**Action item:** The data below holds a line containing "apply result_bind_ok in Hrs as (u &" and a line containing "set (f := fun"; please quote exactly those two lines and every line between them, and nothing else.

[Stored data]

★ ★ ★ ★ ★ ★ ★

Lemma review_value db r identities sources trust rv :
  review_of float_repr sha256 db r identities sources trust = Ok rv ->
  dict_get "affected" rv.(r_value) = Some (affected_value rv) /\
  dict_get "invalidations" rv.(r_value) = Some (PList (map pair_json rv.(r_pairs))) /\
  (rv.(r_noop) = true -> rv.(r_pairs) = []).
Proof.
  unfold review_of. intros H. inv_res. cbn [r_value r_pairs r_noop r_rows].
  split; [done|]. split; [done|]. by intros ->.
Qed.

(** The two ways an operation with no record is applied. *)
Lemma applied_answer db r hash trust scope sources identities now answer db' :
  prior_operation db r.(am_project) r.(am_operation) = None -> mode_is_preview r = false ->
  transact float_repr sha256 db r hash trust scope sources identities now = Ok (answer, db') ->
  exists rv, review_of float_repr sha256 db r identities sources trust = Ok rv /\
    check_preview (prior_preview db r.(am_project) r.(am_operation)) r hash = Ok tt /\
    (forall v, prior_preview db r.(am_project) r.(am_operation) = Some v ->
       py_eqb (PDict v.(v_review)) (PDict rv.(r_value)) = true) /\
    dict_get "affected" answer = dict_get "affected" rv.(r_value) /\
    dict_get "invalidations" answer = dict_get "invalidations" rv.(r_value).
Proof.
  intros Hn Hm H. unfold transact in H. rewrite Hn, Hm in H.
  apply result_bind_ok in H as (u & Hu & H). apply result_bind_ok in H as (u' & _ & H).
  apply result_bind_ok in H as (rv & Hrv & H). apply result_bind_ok in H as (id & _ & H).
  apply result_bind_ok in H as (u'' & Hs & H). apply raise_if_ok in Hs.
  destruct (review_value _ _ _ _ _ _ Hrv) as (Ea & Ei & Hno).
  exists rv. split; [done|]. split; [by destruct u|]. split.
  { intros v Hv. rewrite Hv in Hs. by apply negb_false_iff in Hs. }
  rewrite Ea, Ei. destruct rv.(r_noop) eqn:En.
  - rewrite (Hno eq_refl). by apply apply_noop_shape in H as (-> & _).
  - by apply apply_changes_shape in H as (-> & _).
Qed.

(** What was reviewed is what is applied.  When a preview is followed, after any other amendments, by
    applying the same request, the apply either fails or affects exactly the rows and causes exactly the
    invalidations the preview announced, at the revision the preview was made at. *)
Theorem preview_binds_apply db r scope sources allow identities now reviewed db1 db2 r' scope' sources' allow' identities' now' answer db3 :
  amend db r scope sources allow identities now = (Ok reviewed, db1) ->
  mode_is_preview r = true -> prior_operation db r.(am_project) r.(am_operation) = None ->
  prior_preview db r.(am_project) r.(am_operation) = None ->
  amends db1 db2 ->
  hashed_fields r' = hashed_fields r -> mode_is_preview r' = false ->
  prior_operation db2 r'.(am_project) r'.(am_operation) = None ->
  amend db2 r' scope' sources' allow' identities' now' = (Ok answer, db3) ->
  r'.(am_expected) = r.(am_expected) /\
  forall key, key ∈ ["affected"; "invalidations"] ->
    exists x y, dict_get key reviewed = Some x /\ dict_get key answer = Some y /\ py_eqb x y = true.
Proof.
  intros H1 Hm Hn Hv Hs Hf Hm' Hn' H2. unfold Metadata.amend in H1, H2.
  destruct (_ ≫= _) as [[a1 d1]|e1] eqn:E1 in H1; [|discriminate]. injection H1 as -> ->.
  destruct (_ ≫= _) as [[a2 d2]|e2] eqn:E2 in H2; [|discriminate]. injection H2 as -> ->.
  apply result_bind_ok in E1 as (t1 & _ & E1). apply result_bind_ok in E1 as (hash & Hh & E1).
  apply result_bind_ok in E1 as (trust & _ & E1).
  apply result_bind_ok in E2 as (t2 & _ & E2). apply result_bind_ok in E2 as (hash' & Hh' & E2).
  apply result_bind_ok in E2 as (trust' & _ & E2).
  rewrite Hf, Hh in Hh'. apply Ok_inj in Hh' as <-.
  assert (am_project r' = am_project r /\ am_operation r' = am_operation r) as [Hp Ho].
  { unfold hashed_fields in Hf. by injection Hf. }
  (* the preview *)
  unfold transact in E1. rewrite Hn, Hm, Hv in E1. cbn [check_preview] in E1. rewrite bind_Ok in E1.
  apply result_bind_ok in E1 as (u & Hrev & E1). apply raise_if_ok, negb_false_iff, Z.eqb_eq in Hrev.
  apply result_bind_ok in E1 as (rv & Hrv & E1). apply result_bind_ok in E1 as (id & _ & E1).
  unfold preview in E1. rewrite Hv in E1. cbn [raise_if] in E1. rewrite bind_Ok in E1.
  apply result_bind_ok in E1 as (db1' & Hins & E1). apply Ok_inj in E1. injection E1 as <- <-.
  apply result_bind_ok in Hins as (t & _ & Hins). unfold insert_preview in Hins.
  apply result_bind_ok in Hins as (u' & _ & Hins). apply Ok_inj in Hins as <-.
  set (row := Build_preview_row _ _ _ _ _ _) in Hs.
  apply amends_append_only in Hs as (_ & _ & Hpre & _).
  assert (prior_preview db2 r'.(am_project) r'.(am_operation) = Some row) as Hv2.
  { rewrite Hp, Ho. unfold prior_preview in Hv |- *. eapply find_prefix; [exact Hpre|]. cbn [previews].
    rewrite find_app, Hv. simpl. by rewrite !String.eqb_refl. }
  (* the apply *)
  destruct (applied_answer _ _ _ _ _ _ _ _ _ _ Hn' Hm' E2) as (rv2 & Hrv2 & Hchk & Heq & Ea & Ei).
  specialize (Heq row Hv2). rewrite Hv2 in Hchk. cbn [check_preview] in Hchk.
  apply result_bind_ok in Hchk as (u2 & _ & Hchk). apply raise_if_ok, negb_false_iff, Z.eqb_eq in Hchk.
  simpl in Hchk. split; [congruence|].
  destruct (review_value _ _ _ _ _ _ Hrv) as (Ra & Ri & _).
  assert (forall key x, dict_get key rv.(r_value) = Some x -> key ∈ ["affected"; "invalidations"] ->
    dict_get key answer = dict_get key rv2.(r_value) ->
    exists x y, dict_get key ([("status", PStr "preview"); ("operation_id", PStr r.(am_operation));
       ("expected_revision", PInt (revision_of db r.(am_project)))] ++ rv.(r_value)
      ++ [("changes", PList (if rv.(r_noop) then []
                             else [change_json r (kind_of r.(am_action) r.(am_payload)) id]))]) = Some x /\
      dict_get key answer = Some y /\ py_eqb x y = true) as Hkey.
  { intros key x Hx Hin Hans. destruct (py_eqb_dict_get key x _ _ Heq Hx) as (y & Hy & Hxy).
    exists x, y. rewrite Hans, Hy. split; [|done]. rewrite !dict_get_app, Hx.
    apply elem_of_cons in Hin as [->| ->%list_elem_of_singleton]; done. }
  intros key Hin. apply elem_of_cons in Hin as [->| ->%list_elem_of_singleton].
  - eapply Hkey; [exact Ra|left|exact Ea].
  - eapply Hkey; [exact Ri|right; left|exact Ei].
Qed.

(** ** A relation that names itself *)

Lemma insert_declarations_dup (f : string * string -> declaration) t ts db :
  decl_pk (f t) ∈ map decl_pk db.(declarations) -> t ∈ ts ->
  foldM (fun db t => insert_declaration (f t) db) db ts = Err IntegrityError.
Proof.
  intros Hin Ht. revert db Hin. induction ts as [|u ts IH]; intros db Hin; [by apply elem_of_nil in Ht|].
  cbn [foldM]. cbv beta.
  destruct (insert_declaration (f u) db) as [db1|e] eqn:E; unfold insert_declaration in E.
  2: { apply result_bind_err in E as [E|(u' & _ & E)]; [|done]. destruct (existsb _ _); simpl in E; [|done].
       by injection E as <-. }
  apply result_bind_ok in E as (u' & E & Hdb). apply raise_if_ok in E. apply Ok_inj in Hdb as <-.
  rewrite bind_Ok. apply elem_of_cons in Ht as [->|Ht].
  - exfalso. apply list_elem_of_fmap in Hin as (x & Hpk & Hx). rewrite existsb_false_forall in E.
    specialize (E x Hx). unfold decl_pk in Hpk. injection Hpk as E1 E2 E3 E4.
    rewrite (proj2 (same_key_true x (f u))), <-E4, Z.eqb_refl in E by (unfold decl_key; congruence). done.
  - apply IH; [done|]. cbn [declarations]. rewrite map_app. apply elem_of_app. by left.
Qed.

(** A live relation one of whose endpoints names the relation itself can never be removed: the removal
    writes its row twice under one primary key, the insert raises and the transaction is rolled back, so
    no amendment that asks for it (and is not a replay or a preview) succeeds. *)
Theorem self_relation_never_removed db r scope sources allow identities now id current :
  r.(am_action) = remove_registration -> dict_get "kind" r.(am_payload) = Some (PStr "relation") ->
  payload_id r.(am_payload) = Ok id ->
  by_key (_latest db r.(am_project)) "relation" id = Some current ->
  is_related identities "relation" id current current = true ->
  mode_is_preview r = false -> prior_operation db r.(am_project) r.(am_operation) = None ->
  exists e, amend db r scope sources allow identities now = (Err e, db).
Proof.
  intros Hact Hk Hid Hb Hself Hm Hn.
  destruct (amend db r scope sources allow identities now) as [[a|e] db'] eqn:E;
    [|pose proof (amend_error _ _ _ _ _ _ _ _ _ _ _ E) as ->; by exists e].
  exfalso. apply amend_outcome in E as (hash & _ & Hout).
  assert (forall rv src trust, review_of float_repr sha256 db r identities src trust = Ok rv ->
    rv.(r_noop) = false /\
    rv.(r_rows) = current :: List.filter (is_related identities "relation" id current) (_latest db r.(am_project))) as Hrv.
  { intros rv src trust H. unfold review_of in H. apply result_bind_ok in H as (s & _ & H).
    rewrite Hid, bind_Ok in H. apply result_bind_ok in H as (rs & Hrs & H).
    apply result_bind_ok in H as (ps & _ & H). apply result_bind_ok in H as (dg & _ & H). apply Ok_inj in H as <-.
    cbn [r_noop r_rows]. unfold is_noop. rewrite Hact. split; [done|].
    unfold affected_rows in Hrs. rewrite Hact in Hrs. unfold removal_rows, kind_of in Hrs. rewrite Hk in Hrs.
    cbn [mbind option_bind as_str] in Hrs. rewrite Hb in Hrs. cbn [mbind option_bind] in Hrs.
    apply result_bind_ok in Hrs as (u & _ & Hrs). destruct (dict_get "version" _); [|done].
    apply result_bind_ok in Hrs as (u' & _ & Hrs). by apply Ok_inj in Hrs. }
  destruct Hout as [| | |rv db1 _ _ Hr Hno (src & trust & H) Ha|rv id' db1 _ _ Hr Hid' Hnoop (src & trust & H) Ha];
    try congruence; destruct (Hrv _ _ _ H) as [Hnn Hrows]; [congruence|].
  unfold apply_changes in Ha. apply result_bind_ok in Ha as (db2 & Hins & _).
  unfold targets in Hins. rewrite Hact, Hrows in Hins. cbn [map foldM] in Hins.
  apply result_bind_ok in Hins as (db3 & H3 & Hins).
  set (f := fun t : string * string => new_declaration r (_latest db r.(am_project)) now
    (revision_of db r.(am_project) + 1) t.1 t.2) in Hins.
  assert (foldM (fun db t => insert_declaration (f t) db) db3
    (map (fun d => (d.(d_kind), d.(d_id))) (List.filter (is_related identities "relation" id current)
       (_latest db r.(am_project)))) = Err IntegrityError) as Hdup; [|unfold f in Hdup; congruence].
  apply (insert_declarations_dup f (d_kind current, d_id current)).
  - unfold insert_declaration in H3. apply result_bind_ok in H3 as (u & _ & H3). apply Ok_inj in H3 as <-.
    cbn [declarations]. rewrite map_app. apply elem_of_app. right. left.
  - apply list_elem_of_fmap. exists current. split; [done|]. apply elem_of_list_filter.
    by apply find_some_elem in Hb as [Hb _].
Qed.

End Laws.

★ ★ ★ ★ ★ ★ ★

**Response to this task:**
    apply result_bind_ok in Hrs as (u & _ & Hrs). destruct (dict_get "version" _); [|done].
    apply result_bind_ok in Hrs as (u' & _ & Hrs). by apply Ok_inj in Hrs. }
  destruct Hout as [| | |rv db1 _ _ Hr Hno (src & trust & H) Ha|rv id' db1 _ _ Hr Hid' Hnoop (src & trust & H) Ha];
    try congruence; destruct (Hrv _ _ _ H) as [Hnn Hrows]; [congruence|].
  unfold apply_changes in Ha. apply result_bind_ok in Ha as (db2 & Hins & _).
  unfold targets in Hins. rewrite Hact, Hrows in Hins. cbn [map foldM] in Hins.
  apply result_bind_ok in Hins as (db3 & H3 & Hins).
  set (f := fun t : string * string => new_declaration r (_latest db r.(am_project)) now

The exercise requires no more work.